Task objective
From the listing below, copy only the lines from the line that contains "(** A specification" to the line that contains "paths of the default specification. *)", counting those two lines as part of the copy.

─── Exercise inputs

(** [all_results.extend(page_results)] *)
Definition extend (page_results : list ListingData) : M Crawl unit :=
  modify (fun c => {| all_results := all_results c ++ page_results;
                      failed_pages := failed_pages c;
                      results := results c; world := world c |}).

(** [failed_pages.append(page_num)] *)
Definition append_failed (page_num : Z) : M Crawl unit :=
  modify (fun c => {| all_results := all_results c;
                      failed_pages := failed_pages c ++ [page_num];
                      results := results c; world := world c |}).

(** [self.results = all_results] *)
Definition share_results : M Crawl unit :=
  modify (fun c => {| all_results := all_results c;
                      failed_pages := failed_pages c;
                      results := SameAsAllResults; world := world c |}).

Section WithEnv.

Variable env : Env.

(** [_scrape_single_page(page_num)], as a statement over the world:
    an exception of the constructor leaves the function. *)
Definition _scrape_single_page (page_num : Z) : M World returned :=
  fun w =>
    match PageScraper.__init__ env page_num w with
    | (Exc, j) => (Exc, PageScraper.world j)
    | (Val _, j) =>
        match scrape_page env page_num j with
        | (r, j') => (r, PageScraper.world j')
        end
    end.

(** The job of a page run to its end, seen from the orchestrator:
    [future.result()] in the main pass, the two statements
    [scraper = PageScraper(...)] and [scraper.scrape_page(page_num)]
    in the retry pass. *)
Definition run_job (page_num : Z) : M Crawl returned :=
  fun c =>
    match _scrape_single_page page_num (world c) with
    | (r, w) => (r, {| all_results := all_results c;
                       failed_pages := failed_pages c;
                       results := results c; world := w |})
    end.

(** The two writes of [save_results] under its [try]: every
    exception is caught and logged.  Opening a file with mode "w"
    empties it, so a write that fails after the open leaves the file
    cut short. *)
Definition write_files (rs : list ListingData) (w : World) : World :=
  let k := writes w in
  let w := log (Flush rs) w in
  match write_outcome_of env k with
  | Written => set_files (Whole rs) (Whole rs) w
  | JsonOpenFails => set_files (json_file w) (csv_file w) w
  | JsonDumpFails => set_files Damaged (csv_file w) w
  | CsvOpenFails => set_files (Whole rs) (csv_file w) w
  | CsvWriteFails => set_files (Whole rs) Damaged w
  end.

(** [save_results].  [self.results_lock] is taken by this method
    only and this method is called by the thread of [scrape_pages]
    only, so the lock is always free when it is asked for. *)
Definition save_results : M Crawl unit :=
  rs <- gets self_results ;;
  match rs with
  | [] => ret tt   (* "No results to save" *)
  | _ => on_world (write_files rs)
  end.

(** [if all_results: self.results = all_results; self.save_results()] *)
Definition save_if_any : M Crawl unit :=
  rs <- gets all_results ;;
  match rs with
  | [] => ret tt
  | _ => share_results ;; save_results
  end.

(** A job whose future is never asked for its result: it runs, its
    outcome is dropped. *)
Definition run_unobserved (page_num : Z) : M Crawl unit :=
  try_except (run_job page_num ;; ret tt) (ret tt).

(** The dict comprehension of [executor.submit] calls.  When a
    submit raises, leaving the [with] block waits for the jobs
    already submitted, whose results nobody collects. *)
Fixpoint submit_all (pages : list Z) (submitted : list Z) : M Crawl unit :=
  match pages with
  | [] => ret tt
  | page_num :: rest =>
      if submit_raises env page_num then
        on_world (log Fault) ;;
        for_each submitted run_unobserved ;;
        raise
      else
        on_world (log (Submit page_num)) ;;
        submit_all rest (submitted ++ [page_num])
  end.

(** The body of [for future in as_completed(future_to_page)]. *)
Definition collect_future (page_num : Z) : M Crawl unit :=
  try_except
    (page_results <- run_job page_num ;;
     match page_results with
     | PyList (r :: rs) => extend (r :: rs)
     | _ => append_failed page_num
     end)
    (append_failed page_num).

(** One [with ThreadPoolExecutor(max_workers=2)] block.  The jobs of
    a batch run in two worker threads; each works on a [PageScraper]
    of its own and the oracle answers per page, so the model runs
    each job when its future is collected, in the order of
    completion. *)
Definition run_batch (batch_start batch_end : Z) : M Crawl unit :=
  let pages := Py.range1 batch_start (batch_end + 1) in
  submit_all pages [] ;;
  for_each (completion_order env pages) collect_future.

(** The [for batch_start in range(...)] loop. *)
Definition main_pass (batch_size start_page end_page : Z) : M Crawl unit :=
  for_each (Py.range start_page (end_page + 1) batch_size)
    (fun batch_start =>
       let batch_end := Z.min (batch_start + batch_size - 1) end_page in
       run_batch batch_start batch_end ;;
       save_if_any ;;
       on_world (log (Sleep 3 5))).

──────
─── Exercise inputs

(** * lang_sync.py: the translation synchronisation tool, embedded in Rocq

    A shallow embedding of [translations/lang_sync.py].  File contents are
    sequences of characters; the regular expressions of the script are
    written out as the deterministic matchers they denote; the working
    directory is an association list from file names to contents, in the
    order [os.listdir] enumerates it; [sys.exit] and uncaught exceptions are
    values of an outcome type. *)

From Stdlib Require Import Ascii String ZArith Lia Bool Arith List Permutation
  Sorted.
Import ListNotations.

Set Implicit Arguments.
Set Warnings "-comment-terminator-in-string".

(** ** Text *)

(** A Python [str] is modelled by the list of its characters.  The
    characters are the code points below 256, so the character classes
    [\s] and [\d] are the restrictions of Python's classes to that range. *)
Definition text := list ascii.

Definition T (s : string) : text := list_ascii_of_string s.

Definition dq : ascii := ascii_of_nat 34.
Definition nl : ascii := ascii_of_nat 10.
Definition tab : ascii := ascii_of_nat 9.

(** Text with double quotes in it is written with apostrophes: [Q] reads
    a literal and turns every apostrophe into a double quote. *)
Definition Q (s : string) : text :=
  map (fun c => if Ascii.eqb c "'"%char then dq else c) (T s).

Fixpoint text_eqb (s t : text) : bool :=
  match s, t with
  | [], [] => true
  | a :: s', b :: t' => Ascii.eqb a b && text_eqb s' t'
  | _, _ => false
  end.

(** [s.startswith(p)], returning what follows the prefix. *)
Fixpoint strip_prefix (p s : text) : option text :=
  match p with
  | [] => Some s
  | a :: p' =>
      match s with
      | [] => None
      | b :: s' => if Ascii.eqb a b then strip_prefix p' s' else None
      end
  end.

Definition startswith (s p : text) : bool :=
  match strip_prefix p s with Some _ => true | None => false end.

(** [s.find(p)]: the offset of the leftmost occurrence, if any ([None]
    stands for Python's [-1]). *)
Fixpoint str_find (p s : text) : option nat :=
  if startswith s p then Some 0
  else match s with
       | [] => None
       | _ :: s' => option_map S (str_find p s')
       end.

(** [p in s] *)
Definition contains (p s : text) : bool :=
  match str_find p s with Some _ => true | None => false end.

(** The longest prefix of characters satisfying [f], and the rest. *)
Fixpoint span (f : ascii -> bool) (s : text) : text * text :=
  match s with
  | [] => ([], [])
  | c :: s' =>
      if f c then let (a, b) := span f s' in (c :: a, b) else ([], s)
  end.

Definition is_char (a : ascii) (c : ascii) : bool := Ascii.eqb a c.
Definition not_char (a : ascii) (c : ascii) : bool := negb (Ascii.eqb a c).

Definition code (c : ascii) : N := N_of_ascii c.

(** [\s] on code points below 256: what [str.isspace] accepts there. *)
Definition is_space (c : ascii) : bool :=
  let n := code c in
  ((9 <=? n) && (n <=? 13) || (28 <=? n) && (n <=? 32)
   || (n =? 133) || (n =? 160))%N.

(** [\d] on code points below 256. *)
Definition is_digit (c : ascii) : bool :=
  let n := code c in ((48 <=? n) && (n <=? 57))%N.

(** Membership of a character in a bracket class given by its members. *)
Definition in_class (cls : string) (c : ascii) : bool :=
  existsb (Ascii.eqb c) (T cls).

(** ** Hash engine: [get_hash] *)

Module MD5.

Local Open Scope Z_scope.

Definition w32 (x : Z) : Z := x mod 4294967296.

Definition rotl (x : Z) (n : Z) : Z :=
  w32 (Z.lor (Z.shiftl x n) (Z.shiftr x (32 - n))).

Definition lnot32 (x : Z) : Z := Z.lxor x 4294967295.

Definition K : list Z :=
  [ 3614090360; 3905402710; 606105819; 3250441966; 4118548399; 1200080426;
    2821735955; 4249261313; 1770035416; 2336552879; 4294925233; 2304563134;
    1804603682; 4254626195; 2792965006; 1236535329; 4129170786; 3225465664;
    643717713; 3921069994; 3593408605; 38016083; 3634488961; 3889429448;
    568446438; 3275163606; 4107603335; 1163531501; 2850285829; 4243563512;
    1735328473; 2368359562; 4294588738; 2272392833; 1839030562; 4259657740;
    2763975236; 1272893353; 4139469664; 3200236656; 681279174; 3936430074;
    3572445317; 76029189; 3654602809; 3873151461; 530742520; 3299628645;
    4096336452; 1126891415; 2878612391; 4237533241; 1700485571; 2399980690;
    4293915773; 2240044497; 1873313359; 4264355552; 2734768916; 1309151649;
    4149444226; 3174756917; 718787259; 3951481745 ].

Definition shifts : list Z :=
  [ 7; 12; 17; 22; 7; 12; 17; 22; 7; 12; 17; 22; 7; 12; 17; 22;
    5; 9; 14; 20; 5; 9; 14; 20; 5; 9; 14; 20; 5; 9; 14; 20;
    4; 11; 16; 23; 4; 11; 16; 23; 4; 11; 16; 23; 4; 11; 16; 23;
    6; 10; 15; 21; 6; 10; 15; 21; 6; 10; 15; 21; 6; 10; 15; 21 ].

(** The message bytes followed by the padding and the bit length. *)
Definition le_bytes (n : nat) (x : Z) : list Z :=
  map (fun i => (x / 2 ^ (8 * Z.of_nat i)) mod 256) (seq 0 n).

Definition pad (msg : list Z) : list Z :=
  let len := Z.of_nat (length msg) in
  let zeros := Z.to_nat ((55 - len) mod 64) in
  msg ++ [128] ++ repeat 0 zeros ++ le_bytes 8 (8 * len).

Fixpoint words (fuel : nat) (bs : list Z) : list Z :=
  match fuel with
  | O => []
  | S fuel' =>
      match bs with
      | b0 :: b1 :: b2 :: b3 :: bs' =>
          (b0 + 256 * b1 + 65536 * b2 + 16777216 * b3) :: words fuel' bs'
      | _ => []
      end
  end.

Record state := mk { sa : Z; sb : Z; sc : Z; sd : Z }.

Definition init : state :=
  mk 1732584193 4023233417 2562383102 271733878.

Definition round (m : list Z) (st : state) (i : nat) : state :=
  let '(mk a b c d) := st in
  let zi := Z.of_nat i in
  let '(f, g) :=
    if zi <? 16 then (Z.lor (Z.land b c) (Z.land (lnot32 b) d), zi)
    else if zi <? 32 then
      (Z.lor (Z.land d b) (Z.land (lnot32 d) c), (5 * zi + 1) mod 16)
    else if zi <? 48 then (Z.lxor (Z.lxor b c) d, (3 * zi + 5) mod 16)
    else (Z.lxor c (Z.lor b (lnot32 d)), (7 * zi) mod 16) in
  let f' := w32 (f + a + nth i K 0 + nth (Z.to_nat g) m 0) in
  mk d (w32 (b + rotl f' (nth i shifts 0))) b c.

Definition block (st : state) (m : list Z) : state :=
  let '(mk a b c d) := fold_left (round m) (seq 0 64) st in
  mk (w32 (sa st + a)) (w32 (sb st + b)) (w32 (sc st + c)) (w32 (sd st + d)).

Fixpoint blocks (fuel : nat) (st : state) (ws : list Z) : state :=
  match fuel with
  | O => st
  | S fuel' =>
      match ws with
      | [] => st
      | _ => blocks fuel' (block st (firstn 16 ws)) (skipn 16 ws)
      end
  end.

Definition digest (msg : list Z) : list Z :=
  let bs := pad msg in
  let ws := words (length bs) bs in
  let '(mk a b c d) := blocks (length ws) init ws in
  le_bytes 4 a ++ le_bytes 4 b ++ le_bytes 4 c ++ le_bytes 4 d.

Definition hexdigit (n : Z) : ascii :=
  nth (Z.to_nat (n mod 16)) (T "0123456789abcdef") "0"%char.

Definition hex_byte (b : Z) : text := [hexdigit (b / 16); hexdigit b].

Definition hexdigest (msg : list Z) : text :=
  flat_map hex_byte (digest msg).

──────
─── Exercise inputs

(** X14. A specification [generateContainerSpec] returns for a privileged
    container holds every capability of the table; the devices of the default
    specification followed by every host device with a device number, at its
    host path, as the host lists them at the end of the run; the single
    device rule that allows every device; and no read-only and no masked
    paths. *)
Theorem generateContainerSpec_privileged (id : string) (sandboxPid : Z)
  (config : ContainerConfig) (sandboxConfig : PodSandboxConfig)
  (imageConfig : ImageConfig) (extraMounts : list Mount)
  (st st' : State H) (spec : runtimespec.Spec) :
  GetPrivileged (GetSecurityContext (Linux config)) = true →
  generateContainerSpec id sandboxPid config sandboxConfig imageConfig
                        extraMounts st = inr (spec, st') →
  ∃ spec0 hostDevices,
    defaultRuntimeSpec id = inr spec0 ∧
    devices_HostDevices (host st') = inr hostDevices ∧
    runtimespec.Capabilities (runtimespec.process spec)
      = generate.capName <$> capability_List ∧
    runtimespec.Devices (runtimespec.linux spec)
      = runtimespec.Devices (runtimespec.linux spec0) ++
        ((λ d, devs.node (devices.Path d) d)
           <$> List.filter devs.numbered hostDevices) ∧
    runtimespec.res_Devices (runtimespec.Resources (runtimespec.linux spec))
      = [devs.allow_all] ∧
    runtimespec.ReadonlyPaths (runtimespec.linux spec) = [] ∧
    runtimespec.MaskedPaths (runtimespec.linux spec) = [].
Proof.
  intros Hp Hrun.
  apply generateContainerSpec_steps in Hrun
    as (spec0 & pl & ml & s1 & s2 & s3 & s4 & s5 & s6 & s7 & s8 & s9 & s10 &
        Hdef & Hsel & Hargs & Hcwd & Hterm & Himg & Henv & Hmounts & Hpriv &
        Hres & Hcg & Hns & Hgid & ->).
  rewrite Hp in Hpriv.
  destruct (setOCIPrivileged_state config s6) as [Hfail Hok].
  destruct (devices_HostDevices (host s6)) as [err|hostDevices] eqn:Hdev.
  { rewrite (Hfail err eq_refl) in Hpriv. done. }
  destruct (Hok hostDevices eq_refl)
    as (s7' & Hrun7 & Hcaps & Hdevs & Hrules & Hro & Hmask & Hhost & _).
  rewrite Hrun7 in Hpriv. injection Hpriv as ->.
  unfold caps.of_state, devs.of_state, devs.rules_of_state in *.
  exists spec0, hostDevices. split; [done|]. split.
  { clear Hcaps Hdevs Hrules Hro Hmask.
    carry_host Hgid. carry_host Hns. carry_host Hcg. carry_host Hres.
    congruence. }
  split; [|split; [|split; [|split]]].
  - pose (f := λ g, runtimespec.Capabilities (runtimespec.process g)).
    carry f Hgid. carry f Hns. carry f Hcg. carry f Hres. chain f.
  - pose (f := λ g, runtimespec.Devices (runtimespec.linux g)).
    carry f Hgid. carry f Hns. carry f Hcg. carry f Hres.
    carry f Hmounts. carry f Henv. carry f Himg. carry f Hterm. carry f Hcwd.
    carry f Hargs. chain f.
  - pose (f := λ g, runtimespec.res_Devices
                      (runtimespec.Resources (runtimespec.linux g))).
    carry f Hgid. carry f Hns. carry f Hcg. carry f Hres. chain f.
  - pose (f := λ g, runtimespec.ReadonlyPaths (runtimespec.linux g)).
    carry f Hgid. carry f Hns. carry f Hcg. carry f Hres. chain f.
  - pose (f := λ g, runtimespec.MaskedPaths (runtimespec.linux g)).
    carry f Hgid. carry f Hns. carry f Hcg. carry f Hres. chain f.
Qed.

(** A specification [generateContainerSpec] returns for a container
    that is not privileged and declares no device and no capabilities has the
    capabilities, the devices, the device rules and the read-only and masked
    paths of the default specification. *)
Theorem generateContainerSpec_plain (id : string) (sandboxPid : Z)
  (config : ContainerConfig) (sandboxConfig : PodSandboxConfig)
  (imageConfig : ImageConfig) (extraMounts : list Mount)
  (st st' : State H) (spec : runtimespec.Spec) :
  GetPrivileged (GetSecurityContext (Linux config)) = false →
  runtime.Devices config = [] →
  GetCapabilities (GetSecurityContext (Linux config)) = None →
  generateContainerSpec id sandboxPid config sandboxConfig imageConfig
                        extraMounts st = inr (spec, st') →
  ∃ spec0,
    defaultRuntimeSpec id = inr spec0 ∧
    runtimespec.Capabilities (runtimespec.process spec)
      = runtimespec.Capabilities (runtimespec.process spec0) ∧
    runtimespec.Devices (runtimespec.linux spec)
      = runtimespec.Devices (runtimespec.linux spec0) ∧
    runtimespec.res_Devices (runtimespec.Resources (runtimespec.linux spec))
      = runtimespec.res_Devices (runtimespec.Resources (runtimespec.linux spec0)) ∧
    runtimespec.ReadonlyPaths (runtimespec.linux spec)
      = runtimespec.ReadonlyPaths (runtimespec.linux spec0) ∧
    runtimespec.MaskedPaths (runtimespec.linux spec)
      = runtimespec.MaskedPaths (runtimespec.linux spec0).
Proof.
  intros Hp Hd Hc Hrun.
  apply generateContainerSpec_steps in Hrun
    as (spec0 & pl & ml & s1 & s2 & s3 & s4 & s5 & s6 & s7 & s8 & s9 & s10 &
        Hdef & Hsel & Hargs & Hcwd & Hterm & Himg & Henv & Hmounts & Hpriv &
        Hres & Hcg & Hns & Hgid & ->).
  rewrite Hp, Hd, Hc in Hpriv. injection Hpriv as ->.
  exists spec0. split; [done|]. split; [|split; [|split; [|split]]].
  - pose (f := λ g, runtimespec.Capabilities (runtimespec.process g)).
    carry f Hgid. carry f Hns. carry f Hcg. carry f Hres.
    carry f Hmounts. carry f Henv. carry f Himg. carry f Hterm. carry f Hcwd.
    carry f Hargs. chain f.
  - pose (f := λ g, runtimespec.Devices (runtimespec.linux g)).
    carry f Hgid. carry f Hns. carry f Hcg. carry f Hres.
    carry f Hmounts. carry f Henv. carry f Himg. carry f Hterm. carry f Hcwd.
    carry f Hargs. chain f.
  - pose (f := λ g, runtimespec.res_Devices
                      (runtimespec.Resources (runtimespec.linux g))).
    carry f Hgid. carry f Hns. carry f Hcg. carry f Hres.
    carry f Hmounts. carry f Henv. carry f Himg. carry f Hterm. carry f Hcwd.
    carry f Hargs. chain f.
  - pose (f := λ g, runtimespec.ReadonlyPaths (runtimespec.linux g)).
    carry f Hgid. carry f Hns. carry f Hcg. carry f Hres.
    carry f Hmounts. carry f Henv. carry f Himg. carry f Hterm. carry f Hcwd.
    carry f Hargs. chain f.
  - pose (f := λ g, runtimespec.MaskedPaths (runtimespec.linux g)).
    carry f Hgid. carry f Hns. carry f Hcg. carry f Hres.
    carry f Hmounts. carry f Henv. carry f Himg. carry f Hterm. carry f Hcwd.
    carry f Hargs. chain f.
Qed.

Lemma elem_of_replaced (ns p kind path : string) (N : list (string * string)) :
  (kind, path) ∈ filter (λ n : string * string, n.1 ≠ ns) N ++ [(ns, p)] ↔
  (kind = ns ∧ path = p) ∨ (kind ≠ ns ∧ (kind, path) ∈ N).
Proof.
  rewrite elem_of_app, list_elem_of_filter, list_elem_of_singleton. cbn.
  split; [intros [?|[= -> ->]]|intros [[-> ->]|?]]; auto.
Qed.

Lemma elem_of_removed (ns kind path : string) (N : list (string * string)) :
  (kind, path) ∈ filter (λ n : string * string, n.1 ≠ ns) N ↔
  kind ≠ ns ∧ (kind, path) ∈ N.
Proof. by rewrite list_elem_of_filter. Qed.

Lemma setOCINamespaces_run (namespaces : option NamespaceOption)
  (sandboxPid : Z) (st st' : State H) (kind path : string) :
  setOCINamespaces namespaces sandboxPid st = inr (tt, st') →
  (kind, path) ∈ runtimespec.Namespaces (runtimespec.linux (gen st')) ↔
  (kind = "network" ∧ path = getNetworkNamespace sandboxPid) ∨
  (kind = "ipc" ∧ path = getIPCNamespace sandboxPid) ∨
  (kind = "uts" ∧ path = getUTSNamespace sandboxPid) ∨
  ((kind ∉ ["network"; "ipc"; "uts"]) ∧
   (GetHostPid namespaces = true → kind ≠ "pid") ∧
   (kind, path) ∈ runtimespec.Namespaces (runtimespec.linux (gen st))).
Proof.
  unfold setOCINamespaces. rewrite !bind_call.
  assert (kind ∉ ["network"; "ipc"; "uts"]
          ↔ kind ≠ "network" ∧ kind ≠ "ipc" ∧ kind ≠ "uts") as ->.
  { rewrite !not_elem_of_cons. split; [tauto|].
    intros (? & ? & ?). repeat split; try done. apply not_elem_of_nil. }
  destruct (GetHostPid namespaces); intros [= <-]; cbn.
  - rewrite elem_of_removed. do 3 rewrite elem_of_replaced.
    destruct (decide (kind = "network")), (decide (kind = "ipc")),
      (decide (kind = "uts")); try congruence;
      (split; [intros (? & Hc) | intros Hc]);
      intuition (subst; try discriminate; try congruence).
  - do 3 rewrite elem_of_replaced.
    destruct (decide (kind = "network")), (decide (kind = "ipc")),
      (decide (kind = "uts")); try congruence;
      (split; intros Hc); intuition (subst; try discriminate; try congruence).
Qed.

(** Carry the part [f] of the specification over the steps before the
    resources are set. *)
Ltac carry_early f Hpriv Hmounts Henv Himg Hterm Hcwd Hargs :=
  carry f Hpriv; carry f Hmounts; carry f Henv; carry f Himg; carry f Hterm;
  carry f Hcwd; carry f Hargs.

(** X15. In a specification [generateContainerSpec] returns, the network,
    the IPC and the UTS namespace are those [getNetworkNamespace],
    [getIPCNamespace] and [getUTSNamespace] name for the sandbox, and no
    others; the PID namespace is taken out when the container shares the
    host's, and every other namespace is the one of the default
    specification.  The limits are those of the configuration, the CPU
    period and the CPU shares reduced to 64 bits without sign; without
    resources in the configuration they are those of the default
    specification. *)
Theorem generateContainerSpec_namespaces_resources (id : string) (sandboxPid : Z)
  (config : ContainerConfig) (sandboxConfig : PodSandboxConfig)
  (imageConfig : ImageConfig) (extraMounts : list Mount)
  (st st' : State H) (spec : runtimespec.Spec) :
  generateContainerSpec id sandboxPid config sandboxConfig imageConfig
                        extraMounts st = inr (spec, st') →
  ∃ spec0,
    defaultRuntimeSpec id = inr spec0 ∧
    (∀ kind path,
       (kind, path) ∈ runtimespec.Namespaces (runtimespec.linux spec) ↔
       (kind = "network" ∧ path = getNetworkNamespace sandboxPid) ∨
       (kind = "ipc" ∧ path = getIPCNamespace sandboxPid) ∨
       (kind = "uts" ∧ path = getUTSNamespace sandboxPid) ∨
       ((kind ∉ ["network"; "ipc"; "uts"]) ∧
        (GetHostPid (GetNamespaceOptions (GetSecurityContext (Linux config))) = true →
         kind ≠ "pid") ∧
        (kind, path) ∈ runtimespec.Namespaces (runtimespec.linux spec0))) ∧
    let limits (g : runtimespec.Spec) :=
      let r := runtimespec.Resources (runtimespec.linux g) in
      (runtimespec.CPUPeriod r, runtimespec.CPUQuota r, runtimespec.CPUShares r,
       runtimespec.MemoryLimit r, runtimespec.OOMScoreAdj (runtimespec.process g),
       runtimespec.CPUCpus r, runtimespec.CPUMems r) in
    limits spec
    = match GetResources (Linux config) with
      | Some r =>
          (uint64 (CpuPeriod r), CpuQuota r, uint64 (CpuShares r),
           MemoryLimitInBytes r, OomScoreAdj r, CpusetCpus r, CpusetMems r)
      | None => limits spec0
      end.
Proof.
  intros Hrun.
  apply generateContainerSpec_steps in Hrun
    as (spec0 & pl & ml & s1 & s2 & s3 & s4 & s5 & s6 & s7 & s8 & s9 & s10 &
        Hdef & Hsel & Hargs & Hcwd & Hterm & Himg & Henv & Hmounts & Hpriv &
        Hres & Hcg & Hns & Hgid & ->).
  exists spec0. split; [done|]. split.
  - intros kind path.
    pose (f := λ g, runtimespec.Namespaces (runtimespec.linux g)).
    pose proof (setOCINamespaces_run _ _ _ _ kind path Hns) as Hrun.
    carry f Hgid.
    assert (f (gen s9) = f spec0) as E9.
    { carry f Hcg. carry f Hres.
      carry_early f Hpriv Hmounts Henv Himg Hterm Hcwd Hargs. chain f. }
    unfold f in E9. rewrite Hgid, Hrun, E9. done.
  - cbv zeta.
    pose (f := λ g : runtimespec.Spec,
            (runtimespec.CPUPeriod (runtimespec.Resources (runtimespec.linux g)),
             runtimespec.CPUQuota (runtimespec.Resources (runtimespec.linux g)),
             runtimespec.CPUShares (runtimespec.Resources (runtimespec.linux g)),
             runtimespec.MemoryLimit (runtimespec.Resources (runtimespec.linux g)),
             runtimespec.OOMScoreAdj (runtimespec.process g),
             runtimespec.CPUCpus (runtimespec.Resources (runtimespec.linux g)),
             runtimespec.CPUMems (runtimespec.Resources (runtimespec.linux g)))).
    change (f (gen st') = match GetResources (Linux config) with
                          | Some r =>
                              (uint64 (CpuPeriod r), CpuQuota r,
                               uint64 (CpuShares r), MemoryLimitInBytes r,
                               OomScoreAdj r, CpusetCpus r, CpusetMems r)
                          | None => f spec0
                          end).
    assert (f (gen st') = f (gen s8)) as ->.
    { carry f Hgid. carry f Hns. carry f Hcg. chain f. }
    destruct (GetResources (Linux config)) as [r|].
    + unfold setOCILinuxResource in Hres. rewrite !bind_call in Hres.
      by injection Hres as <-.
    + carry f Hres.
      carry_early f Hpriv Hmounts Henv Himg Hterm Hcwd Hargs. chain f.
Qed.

──────

Response to the task
(** A specification [generateContainerSpec] returns for a container
    that is not privileged and declares no device and no capabilities has the
    capabilities, the devices, the device rules and the read-only and masked
    paths of the default specification. *)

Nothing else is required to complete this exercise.